Stored items

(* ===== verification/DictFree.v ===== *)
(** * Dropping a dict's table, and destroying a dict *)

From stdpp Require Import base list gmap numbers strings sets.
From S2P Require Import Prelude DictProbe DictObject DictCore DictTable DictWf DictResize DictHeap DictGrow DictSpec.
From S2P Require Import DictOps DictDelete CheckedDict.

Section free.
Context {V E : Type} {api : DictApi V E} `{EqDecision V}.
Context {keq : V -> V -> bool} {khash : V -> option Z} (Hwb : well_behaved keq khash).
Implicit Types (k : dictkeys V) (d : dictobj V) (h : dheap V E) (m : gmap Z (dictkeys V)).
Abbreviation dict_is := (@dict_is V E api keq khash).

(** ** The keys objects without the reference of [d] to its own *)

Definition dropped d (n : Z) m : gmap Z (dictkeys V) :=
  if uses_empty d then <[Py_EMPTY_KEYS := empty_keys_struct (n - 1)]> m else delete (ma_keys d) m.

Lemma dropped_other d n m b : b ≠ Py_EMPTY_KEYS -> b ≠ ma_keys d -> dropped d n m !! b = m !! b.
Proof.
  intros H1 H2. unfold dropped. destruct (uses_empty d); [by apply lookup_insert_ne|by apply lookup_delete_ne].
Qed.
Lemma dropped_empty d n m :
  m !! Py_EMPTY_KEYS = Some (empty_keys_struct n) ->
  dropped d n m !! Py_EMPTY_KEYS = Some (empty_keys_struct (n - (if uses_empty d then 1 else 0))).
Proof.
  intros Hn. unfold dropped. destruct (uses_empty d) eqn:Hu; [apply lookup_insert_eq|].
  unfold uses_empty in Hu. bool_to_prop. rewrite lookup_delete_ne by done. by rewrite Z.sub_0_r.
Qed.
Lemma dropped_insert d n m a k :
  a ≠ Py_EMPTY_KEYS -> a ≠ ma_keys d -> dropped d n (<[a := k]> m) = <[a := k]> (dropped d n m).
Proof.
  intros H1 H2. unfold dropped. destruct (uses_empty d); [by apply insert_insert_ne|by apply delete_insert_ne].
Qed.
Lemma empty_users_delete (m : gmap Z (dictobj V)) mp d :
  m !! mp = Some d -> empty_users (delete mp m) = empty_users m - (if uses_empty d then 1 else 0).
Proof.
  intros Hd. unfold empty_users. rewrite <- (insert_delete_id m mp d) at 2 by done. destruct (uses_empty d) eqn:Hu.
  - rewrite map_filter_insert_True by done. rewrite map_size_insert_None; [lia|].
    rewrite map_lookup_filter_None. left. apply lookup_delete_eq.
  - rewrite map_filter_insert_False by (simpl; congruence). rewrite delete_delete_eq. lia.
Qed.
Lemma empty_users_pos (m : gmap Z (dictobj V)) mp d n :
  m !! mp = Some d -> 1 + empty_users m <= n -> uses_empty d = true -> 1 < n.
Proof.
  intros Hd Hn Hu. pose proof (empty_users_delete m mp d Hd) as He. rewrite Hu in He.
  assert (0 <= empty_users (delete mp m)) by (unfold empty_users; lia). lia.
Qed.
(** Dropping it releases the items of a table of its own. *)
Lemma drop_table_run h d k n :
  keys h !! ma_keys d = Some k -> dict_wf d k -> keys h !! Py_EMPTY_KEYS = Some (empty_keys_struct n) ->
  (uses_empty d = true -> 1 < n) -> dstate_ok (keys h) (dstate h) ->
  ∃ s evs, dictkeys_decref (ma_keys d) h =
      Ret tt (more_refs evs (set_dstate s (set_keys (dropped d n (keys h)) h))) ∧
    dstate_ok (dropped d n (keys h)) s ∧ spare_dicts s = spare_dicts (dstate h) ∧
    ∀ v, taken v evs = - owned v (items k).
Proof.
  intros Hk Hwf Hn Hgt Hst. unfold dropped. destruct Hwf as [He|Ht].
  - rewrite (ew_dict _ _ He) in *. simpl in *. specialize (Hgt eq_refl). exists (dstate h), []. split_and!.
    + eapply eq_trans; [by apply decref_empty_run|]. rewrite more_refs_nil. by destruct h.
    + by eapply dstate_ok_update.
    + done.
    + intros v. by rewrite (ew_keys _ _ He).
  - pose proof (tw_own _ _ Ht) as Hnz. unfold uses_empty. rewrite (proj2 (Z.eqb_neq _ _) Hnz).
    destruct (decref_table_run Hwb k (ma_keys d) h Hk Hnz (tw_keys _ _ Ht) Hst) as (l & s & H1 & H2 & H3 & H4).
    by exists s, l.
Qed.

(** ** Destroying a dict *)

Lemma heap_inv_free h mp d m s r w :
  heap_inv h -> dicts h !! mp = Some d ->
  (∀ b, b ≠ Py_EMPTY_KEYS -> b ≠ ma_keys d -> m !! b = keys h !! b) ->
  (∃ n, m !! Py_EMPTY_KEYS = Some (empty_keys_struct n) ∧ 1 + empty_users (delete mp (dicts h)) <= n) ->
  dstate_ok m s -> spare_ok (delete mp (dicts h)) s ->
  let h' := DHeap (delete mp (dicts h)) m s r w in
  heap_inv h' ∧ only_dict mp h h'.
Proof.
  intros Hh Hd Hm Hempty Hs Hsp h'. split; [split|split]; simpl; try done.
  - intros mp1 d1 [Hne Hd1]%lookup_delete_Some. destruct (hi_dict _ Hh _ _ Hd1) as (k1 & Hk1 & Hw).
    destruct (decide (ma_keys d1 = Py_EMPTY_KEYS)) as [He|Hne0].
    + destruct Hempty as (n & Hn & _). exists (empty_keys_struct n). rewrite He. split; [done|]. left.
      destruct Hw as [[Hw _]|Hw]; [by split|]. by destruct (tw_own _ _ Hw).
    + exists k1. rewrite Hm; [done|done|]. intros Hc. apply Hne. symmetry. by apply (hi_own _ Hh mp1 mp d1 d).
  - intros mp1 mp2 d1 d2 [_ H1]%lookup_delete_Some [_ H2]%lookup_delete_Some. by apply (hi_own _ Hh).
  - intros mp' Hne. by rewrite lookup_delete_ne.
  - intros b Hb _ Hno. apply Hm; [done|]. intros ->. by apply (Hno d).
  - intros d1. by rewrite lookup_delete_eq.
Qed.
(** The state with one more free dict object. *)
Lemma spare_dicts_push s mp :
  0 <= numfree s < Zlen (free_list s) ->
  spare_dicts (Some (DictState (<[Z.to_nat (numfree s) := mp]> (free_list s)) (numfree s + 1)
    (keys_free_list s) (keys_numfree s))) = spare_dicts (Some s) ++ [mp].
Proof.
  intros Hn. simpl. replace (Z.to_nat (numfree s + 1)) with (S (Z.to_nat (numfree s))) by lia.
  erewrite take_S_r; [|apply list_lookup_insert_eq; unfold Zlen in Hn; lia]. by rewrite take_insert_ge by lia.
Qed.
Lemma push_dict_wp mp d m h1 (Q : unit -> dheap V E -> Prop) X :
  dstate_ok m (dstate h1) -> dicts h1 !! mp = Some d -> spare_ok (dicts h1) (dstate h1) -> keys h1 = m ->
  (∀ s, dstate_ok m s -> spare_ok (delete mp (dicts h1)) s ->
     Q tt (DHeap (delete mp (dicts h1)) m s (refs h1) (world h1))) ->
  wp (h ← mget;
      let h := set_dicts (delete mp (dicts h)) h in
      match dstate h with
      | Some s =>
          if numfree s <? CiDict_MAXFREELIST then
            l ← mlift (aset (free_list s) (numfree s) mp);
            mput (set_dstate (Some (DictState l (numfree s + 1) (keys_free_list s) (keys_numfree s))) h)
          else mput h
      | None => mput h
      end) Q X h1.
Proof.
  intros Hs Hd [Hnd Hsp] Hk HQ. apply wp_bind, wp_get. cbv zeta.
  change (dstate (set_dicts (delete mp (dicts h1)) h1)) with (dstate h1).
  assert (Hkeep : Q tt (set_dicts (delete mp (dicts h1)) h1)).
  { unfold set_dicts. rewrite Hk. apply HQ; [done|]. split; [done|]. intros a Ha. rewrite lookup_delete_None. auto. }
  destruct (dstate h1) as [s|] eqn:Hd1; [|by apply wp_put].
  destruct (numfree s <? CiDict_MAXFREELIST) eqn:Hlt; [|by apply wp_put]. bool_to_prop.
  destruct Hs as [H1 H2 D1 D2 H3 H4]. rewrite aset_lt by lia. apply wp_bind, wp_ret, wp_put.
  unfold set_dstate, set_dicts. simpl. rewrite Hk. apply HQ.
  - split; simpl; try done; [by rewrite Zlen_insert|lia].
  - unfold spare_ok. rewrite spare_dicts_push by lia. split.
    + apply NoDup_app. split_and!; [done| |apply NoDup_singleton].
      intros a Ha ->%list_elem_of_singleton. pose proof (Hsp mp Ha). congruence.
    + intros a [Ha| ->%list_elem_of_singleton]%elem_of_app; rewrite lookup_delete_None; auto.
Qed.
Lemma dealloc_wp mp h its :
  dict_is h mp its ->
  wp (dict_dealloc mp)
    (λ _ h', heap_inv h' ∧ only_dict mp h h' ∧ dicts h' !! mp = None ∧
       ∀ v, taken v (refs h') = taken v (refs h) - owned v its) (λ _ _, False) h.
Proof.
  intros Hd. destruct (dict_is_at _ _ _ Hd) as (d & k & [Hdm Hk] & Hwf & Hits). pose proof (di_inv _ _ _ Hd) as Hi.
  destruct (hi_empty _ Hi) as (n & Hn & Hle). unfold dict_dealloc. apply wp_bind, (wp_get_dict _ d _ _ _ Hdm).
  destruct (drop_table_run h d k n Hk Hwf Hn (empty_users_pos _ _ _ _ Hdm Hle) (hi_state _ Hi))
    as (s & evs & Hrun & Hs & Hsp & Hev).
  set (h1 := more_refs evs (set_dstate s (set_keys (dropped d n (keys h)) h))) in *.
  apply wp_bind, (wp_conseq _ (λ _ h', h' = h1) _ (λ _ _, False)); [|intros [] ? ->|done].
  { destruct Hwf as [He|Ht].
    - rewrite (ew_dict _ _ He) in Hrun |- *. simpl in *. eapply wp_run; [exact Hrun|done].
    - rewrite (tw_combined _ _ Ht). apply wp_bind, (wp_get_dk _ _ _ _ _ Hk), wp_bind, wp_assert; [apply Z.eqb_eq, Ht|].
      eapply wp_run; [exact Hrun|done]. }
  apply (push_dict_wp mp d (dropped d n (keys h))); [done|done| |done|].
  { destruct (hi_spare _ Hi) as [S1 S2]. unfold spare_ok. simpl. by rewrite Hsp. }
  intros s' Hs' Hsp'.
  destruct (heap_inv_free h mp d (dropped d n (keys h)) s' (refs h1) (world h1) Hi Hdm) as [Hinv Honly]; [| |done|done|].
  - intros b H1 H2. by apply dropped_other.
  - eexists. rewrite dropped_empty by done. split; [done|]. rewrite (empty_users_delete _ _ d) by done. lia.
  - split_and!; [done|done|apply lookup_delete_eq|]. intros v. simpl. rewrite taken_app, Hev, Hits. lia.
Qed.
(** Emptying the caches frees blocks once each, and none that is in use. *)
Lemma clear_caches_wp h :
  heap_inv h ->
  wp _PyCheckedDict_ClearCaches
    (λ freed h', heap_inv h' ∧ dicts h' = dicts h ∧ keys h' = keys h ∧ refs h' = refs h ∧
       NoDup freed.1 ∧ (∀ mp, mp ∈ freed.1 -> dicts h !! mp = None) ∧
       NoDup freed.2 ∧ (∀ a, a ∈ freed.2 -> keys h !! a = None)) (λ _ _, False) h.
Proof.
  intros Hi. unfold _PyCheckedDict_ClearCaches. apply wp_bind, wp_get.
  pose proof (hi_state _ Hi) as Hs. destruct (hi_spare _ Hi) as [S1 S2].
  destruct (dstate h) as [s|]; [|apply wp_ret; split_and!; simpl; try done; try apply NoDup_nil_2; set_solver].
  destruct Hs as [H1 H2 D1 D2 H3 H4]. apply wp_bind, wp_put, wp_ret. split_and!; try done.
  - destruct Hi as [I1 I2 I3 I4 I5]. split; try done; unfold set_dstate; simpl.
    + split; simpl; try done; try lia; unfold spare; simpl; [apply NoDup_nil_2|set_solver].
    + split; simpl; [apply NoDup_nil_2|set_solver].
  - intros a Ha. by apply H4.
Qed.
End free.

==

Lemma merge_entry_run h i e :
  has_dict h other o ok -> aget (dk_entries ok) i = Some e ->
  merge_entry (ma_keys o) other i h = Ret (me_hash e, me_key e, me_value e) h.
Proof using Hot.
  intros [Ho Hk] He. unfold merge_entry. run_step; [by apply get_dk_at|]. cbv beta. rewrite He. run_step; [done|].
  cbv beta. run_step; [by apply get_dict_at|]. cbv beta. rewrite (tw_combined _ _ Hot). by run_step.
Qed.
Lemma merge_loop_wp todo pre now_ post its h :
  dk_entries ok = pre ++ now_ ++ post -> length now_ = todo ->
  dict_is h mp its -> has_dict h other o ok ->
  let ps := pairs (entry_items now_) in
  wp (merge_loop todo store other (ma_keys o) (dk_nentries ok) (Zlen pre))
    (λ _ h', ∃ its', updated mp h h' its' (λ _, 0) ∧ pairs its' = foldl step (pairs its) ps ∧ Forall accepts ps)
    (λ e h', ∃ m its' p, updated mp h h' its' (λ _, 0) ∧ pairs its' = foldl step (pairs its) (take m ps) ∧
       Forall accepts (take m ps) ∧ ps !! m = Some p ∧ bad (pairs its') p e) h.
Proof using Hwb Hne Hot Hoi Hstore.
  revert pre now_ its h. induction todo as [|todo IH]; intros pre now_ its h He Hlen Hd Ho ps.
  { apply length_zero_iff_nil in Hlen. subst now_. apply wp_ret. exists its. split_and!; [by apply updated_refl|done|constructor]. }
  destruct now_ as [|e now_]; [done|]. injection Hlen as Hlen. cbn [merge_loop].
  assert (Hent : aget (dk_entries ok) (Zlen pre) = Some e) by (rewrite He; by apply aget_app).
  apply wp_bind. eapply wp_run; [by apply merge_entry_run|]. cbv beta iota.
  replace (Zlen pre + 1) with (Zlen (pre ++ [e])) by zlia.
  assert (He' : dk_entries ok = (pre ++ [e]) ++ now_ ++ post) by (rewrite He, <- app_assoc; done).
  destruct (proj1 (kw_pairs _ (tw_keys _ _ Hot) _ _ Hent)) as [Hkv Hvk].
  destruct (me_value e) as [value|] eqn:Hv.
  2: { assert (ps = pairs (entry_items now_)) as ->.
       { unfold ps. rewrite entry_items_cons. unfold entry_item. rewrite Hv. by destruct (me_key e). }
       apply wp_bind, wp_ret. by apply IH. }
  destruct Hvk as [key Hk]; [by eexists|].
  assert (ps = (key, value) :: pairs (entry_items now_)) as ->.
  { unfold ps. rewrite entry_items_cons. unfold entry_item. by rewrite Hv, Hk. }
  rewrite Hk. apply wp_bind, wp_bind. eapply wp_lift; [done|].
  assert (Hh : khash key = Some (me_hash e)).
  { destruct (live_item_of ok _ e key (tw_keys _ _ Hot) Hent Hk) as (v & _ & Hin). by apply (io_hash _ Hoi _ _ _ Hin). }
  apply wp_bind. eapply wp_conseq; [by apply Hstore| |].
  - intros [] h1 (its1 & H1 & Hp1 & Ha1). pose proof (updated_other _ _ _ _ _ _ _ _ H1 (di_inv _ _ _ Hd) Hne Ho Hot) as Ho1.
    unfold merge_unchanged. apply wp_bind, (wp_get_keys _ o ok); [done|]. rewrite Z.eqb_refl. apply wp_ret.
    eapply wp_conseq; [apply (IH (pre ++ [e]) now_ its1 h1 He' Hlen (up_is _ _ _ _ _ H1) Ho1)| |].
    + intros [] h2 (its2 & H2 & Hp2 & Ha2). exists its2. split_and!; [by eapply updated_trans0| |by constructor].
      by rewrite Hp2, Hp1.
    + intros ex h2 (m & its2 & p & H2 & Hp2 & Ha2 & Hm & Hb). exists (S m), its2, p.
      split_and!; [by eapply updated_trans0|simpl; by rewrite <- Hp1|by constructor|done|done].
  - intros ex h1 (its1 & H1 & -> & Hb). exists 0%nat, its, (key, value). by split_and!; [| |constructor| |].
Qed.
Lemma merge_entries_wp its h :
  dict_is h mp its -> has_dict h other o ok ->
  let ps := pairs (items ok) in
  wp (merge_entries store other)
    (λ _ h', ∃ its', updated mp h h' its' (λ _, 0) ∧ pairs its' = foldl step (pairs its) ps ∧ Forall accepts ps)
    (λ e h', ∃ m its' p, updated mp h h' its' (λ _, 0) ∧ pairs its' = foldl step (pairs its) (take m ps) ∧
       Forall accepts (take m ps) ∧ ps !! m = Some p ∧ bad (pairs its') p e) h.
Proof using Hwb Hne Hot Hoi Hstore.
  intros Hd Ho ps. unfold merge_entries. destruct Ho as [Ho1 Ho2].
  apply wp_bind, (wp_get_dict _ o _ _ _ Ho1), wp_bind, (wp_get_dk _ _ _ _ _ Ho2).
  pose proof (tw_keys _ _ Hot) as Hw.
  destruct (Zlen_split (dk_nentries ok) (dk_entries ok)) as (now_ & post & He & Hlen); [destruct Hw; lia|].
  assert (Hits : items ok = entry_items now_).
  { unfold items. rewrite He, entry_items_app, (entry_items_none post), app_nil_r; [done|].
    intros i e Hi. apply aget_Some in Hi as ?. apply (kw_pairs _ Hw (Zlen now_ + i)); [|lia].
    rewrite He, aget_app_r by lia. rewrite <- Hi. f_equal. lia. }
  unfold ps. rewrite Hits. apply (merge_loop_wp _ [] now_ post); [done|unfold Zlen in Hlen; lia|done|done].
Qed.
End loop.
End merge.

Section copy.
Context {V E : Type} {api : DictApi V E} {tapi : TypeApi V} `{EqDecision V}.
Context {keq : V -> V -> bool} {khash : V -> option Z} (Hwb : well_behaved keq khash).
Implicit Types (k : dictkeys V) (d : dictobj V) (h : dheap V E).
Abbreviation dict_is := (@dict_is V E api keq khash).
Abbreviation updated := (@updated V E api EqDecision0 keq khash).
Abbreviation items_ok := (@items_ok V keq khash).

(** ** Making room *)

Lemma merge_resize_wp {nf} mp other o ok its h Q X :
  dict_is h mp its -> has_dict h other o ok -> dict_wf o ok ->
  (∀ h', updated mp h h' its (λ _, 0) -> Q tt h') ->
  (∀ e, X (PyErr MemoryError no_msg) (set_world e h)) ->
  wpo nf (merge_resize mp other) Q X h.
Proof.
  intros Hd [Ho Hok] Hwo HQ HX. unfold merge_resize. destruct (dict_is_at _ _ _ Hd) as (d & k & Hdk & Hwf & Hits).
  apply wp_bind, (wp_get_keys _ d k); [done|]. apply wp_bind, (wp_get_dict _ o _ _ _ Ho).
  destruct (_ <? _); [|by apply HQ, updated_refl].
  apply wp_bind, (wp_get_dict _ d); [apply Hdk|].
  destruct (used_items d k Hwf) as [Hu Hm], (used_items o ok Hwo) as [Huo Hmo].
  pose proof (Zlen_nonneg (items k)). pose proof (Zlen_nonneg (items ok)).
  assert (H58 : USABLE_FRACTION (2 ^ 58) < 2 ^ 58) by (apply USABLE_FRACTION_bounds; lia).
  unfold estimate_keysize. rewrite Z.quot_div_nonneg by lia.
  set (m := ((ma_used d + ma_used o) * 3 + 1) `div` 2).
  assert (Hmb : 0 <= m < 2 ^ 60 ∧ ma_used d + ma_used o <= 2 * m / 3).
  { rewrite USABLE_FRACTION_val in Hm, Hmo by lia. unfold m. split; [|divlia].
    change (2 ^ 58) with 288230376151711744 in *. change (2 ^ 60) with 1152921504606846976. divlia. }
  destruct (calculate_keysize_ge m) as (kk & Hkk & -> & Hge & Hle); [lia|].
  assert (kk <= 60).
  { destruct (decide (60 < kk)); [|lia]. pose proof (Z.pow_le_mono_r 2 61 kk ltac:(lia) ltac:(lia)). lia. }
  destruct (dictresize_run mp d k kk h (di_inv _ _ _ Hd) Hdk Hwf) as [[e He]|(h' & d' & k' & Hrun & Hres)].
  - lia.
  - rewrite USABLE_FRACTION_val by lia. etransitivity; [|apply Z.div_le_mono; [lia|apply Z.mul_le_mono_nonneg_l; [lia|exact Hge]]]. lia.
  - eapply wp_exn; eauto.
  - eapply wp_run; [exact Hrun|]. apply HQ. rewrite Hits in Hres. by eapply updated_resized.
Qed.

# TASK BRIEF
Write out exactly the lines above from the line with "- intros mp1 mp2" through the line with "spare_dicts (Some (DictState", both of them included, and leave out all other lines.

# SOLUTION FOR THIS TASK
  - intros mp1 mp2 d1 d2 [_ H1]%lookup_delete_Some [_ H2]%lookup_delete_Some. by apply (hi_own _ Hh).
  - intros mp' Hne. by rewrite lookup_delete_ne.
  - intros b Hb _ Hno. apply Hm; [done|]. intros ->. by apply (Hno d).
  - intros d1. by rewrite lookup_delete_eq.
Qed.
(** The state with one more free dict object. *)
Lemma spare_dicts_push s mp :
  0 <= numfree s < Zlen (free_list s) ->
  spare_dicts (Some (DictState (<[Z.to_nat (numfree s) := mp]> (free_list s)) (numfree s + 1)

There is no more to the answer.